_PROBLEM REQUIREMENTS_
Check each line below for "contradiction" and say how many have it, with no other words.

Collection entries:
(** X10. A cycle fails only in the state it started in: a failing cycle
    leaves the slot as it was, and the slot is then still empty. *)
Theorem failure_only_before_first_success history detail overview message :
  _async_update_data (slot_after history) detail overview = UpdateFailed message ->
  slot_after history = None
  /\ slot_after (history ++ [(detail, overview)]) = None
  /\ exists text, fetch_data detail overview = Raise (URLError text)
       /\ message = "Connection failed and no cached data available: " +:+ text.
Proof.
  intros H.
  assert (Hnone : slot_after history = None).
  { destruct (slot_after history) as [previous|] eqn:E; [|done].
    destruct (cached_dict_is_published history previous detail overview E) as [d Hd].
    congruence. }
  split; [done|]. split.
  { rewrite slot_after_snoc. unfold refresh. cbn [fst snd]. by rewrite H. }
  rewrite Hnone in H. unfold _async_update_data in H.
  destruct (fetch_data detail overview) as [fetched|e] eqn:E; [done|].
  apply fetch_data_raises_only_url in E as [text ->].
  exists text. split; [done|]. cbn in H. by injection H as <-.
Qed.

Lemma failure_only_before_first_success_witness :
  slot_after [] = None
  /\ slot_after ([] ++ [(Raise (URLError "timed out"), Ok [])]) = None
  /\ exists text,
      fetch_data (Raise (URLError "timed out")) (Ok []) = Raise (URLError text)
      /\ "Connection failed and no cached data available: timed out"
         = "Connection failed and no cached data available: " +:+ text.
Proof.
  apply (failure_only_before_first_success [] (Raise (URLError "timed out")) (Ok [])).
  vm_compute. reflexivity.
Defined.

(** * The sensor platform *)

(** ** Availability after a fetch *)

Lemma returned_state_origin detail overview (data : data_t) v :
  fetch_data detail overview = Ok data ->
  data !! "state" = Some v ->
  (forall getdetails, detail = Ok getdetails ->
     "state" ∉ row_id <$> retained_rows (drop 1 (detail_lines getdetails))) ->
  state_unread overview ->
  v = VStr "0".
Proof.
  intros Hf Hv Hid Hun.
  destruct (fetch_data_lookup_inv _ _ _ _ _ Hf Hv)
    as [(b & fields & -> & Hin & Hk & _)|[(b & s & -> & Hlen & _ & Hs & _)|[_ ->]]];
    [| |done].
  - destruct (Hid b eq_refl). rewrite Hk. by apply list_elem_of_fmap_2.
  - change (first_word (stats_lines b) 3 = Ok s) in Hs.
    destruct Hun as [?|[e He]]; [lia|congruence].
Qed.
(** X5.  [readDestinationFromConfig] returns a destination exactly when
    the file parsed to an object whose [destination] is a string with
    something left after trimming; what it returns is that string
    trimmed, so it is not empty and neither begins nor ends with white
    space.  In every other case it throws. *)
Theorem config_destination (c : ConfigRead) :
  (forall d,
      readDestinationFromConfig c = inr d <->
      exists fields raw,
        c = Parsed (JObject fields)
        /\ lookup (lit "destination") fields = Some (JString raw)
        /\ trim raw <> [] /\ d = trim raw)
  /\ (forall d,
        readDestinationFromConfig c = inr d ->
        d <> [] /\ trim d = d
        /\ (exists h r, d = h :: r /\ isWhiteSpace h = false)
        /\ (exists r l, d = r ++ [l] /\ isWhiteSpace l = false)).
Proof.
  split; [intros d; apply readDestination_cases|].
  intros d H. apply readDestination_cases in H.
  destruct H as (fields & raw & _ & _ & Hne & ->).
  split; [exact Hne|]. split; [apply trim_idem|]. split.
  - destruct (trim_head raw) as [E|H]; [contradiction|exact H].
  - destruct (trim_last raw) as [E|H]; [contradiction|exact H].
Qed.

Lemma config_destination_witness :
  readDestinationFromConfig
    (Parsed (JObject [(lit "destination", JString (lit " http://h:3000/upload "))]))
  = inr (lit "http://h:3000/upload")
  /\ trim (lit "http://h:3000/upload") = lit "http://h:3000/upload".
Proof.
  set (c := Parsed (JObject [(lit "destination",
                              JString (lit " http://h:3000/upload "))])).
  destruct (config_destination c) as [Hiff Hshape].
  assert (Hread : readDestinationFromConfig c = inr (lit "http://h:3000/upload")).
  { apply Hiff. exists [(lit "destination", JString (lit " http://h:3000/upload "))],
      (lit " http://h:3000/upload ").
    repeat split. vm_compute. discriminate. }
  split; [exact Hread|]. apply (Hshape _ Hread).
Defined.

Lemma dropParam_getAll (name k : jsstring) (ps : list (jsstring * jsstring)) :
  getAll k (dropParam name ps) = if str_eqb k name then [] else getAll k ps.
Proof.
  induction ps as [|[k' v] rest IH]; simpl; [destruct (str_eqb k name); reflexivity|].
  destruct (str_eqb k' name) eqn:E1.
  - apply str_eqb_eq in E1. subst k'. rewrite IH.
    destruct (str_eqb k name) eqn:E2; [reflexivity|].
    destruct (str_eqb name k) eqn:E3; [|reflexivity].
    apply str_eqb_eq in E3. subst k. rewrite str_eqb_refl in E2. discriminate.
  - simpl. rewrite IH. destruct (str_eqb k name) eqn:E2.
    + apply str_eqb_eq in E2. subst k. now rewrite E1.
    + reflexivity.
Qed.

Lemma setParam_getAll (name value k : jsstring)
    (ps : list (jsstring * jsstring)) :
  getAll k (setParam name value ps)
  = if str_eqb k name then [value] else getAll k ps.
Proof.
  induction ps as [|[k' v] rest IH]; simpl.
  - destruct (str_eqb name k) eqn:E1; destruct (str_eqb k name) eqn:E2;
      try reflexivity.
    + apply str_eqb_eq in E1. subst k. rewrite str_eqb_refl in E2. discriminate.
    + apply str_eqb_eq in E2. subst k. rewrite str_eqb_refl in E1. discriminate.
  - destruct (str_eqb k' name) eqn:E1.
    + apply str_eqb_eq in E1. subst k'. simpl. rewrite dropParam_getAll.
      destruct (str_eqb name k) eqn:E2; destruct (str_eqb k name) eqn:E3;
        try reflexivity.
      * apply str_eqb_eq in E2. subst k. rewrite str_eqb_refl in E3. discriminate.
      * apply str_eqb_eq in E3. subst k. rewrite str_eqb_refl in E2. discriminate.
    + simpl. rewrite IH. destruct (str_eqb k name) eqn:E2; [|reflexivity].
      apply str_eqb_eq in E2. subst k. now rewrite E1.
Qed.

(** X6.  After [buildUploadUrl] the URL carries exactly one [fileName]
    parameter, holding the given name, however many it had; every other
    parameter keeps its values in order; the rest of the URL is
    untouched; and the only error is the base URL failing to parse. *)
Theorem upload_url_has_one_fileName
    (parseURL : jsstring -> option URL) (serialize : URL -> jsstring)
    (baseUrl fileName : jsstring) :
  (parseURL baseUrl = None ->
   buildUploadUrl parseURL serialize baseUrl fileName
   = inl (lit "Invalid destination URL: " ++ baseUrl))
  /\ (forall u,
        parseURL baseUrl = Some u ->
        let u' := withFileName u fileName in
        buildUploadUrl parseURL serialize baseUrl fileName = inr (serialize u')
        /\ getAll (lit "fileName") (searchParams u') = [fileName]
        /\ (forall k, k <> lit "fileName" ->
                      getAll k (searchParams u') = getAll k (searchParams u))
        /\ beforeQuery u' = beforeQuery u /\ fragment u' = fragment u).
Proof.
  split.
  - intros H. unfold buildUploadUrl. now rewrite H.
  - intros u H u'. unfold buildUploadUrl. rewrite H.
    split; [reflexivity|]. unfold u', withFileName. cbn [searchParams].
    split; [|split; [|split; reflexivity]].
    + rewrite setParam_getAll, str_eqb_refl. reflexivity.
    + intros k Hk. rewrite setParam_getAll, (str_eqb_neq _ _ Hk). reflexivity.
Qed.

_WRITTEN SOLUTION_
2